Collected data entries:
══════════

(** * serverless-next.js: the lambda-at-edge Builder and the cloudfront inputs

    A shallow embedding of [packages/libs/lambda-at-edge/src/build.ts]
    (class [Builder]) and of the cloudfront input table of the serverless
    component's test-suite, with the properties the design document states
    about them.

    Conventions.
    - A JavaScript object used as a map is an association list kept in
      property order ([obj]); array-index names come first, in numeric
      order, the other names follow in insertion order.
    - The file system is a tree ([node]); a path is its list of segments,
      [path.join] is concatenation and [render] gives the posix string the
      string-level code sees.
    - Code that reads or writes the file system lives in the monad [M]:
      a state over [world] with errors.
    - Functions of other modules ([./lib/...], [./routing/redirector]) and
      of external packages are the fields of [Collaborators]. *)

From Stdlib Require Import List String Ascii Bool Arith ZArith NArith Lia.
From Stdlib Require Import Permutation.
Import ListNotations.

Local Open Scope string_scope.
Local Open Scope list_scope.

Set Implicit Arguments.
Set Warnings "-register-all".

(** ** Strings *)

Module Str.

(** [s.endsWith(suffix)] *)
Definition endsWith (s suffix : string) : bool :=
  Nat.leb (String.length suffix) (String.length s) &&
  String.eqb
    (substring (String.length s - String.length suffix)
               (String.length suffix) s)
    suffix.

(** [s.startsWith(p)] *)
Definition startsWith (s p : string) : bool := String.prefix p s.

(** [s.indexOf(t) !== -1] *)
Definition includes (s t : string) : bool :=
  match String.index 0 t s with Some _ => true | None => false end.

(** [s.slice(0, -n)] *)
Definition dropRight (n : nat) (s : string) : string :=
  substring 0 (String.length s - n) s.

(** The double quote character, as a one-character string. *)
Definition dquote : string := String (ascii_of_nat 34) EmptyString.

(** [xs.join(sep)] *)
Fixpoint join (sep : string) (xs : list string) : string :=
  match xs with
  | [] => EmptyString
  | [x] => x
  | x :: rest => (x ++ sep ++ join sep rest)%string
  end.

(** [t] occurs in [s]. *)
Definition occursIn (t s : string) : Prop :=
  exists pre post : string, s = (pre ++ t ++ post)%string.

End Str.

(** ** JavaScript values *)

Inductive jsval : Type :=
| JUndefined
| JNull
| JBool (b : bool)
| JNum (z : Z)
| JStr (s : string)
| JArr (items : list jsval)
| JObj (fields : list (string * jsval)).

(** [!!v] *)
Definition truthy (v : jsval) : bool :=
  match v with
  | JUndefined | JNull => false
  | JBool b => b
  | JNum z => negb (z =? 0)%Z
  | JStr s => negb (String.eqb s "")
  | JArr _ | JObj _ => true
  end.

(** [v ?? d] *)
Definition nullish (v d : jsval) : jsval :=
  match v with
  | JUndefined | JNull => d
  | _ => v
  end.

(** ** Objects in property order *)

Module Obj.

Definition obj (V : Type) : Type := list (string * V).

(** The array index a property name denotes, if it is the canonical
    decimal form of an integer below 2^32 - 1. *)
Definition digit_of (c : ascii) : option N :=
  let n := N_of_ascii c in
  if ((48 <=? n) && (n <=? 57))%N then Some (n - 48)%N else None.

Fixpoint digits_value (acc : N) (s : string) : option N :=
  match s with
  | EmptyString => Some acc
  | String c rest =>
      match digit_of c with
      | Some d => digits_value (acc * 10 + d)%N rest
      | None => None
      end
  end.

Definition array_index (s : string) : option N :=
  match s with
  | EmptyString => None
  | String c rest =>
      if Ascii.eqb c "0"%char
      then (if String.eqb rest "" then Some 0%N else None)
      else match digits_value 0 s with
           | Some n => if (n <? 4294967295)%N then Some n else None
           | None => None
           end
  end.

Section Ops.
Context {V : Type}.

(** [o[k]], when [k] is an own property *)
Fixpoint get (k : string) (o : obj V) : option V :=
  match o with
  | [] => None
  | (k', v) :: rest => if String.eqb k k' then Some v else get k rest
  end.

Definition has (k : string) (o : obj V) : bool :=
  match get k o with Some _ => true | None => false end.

══════════

◆ **What you should do**
Would you please write out the entries again exactly?

◆ **Output below**
(** * serverless-next.js: the lambda-at-edge Builder and the cloudfront inputs

    A shallow embedding of [packages/libs/lambda-at-edge/src/build.ts]
    (class [Builder]) and of the cloudfront input table of the serverless
    component's test-suite, with the properties the design document states
    about them.

    Conventions.
    - A JavaScript object used as a map is an association list kept in
      property order ([obj]); array-index names come first, in numeric
      order, the other names follow in insertion order.
    - The file system is a tree ([node]); a path is its list of segments,
      [path.join] is concatenation and [render] gives the posix string the
      string-level code sees.
    - Code that reads or writes the file system lives in the monad [M]:
      a state over [world] with errors.
    - Functions of other modules ([./lib/...], [./routing/redirector]) and
      of external packages are the fields of [Collaborators]. *)

From Stdlib Require Import List String Ascii Bool Arith ZArith NArith Lia.
From Stdlib Require Import Permutation.
Import ListNotations.

Local Open Scope string_scope.
Local Open Scope list_scope.

Set Implicit Arguments.
Set Warnings "-register-all".

(** ** Strings *)

Module Str.

(** [s.endsWith(suffix)] *)
Definition endsWith (s suffix : string) : bool :=
  Nat.leb (String.length suffix) (String.length s) &&
  String.eqb
    (substring (String.length s - String.length suffix)
               (String.length suffix) s)
    suffix.

(** [s.startsWith(p)] *)
Definition startsWith (s p : string) : bool := String.prefix p s.

(** [s.indexOf(t) !== -1] *)
Definition includes (s t : string) : bool :=
  match String.index 0 t s with Some _ => true | None => false end.

(** [s.slice(0, -n)] *)
Definition dropRight (n : nat) (s : string) : string :=
  substring 0 (String.length s - n) s.

(** The double quote character, as a one-character string. *)
Definition dquote : string := String (ascii_of_nat 34) EmptyString.

(** [xs.join(sep)] *)
Fixpoint join (sep : string) (xs : list string) : string :=
  match xs with
  | [] => EmptyString
  | [x] => x
  | x :: rest => (x ++ sep ++ join sep rest)%string
  end.

(** [t] occurs in [s]. *)
Definition occursIn (t s : string) : Prop :=
  exists pre post : string, s = (pre ++ t ++ post)%string.

End Str.

(** ** JavaScript values *)

Inductive jsval : Type :=
| JUndefined
| JNull
| JBool (b : bool)
| JNum (z : Z)
| JStr (s : string)
| JArr (items : list jsval)
| JObj (fields : list (string * jsval)).

(** [!!v] *)
Definition truthy (v : jsval) : bool :=
  match v with
  | JUndefined | JNull => false
  | JBool b => b
  | JNum z => negb (z =? 0)%Z
  | JStr s => negb (String.eqb s "")
  | JArr _ | JObj _ => true
  end.

(** [v ?? d] *)
Definition nullish (v d : jsval) : jsval :=
  match v with
  | JUndefined | JNull => d
  | _ => v
  end.

(** ** Objects in property order *)

Module Obj.

Definition obj (V : Type) : Type := list (string * V).

(** The array index a property name denotes, if it is the canonical
    decimal form of an integer below 2^32 - 1. *)
Definition digit_of (c : ascii) : option N :=
  let n := N_of_ascii c in
  if ((48 <=? n) && (n <=? 57))%N then Some (n - 48)%N else None.

Fixpoint digits_value (acc : N) (s : string) : option N :=
  match s with
  | EmptyString => Some acc
  | String c rest =>
      match digit_of c with
      | Some d => digits_value (acc * 10 + d)%N rest
      | None => None
      end
  end.

Definition array_index (s : string) : option N :=
  match s with
  | EmptyString => None
  | String c rest =>
      if Ascii.eqb c "0"%char
      then (if String.eqb rest "" then Some 0%N else None)
      else match digits_value 0 s with
           | Some n => if (n <? 4294967295)%N then Some n else None
           | None => None
           end
  end.

Section Ops.
Context {V : Type}.

(** [o[k]], when [k] is an own property *)
Fixpoint get (k : string) (o : obj V) : option V :=
  match o with
  | [] => None
  | (k', v) :: rest => if String.eqb k k' then Some v else get k rest
  end.

Definition has (k : string) (o : obj V) : bool :=
  match get k o with Some _ => true | None => false end.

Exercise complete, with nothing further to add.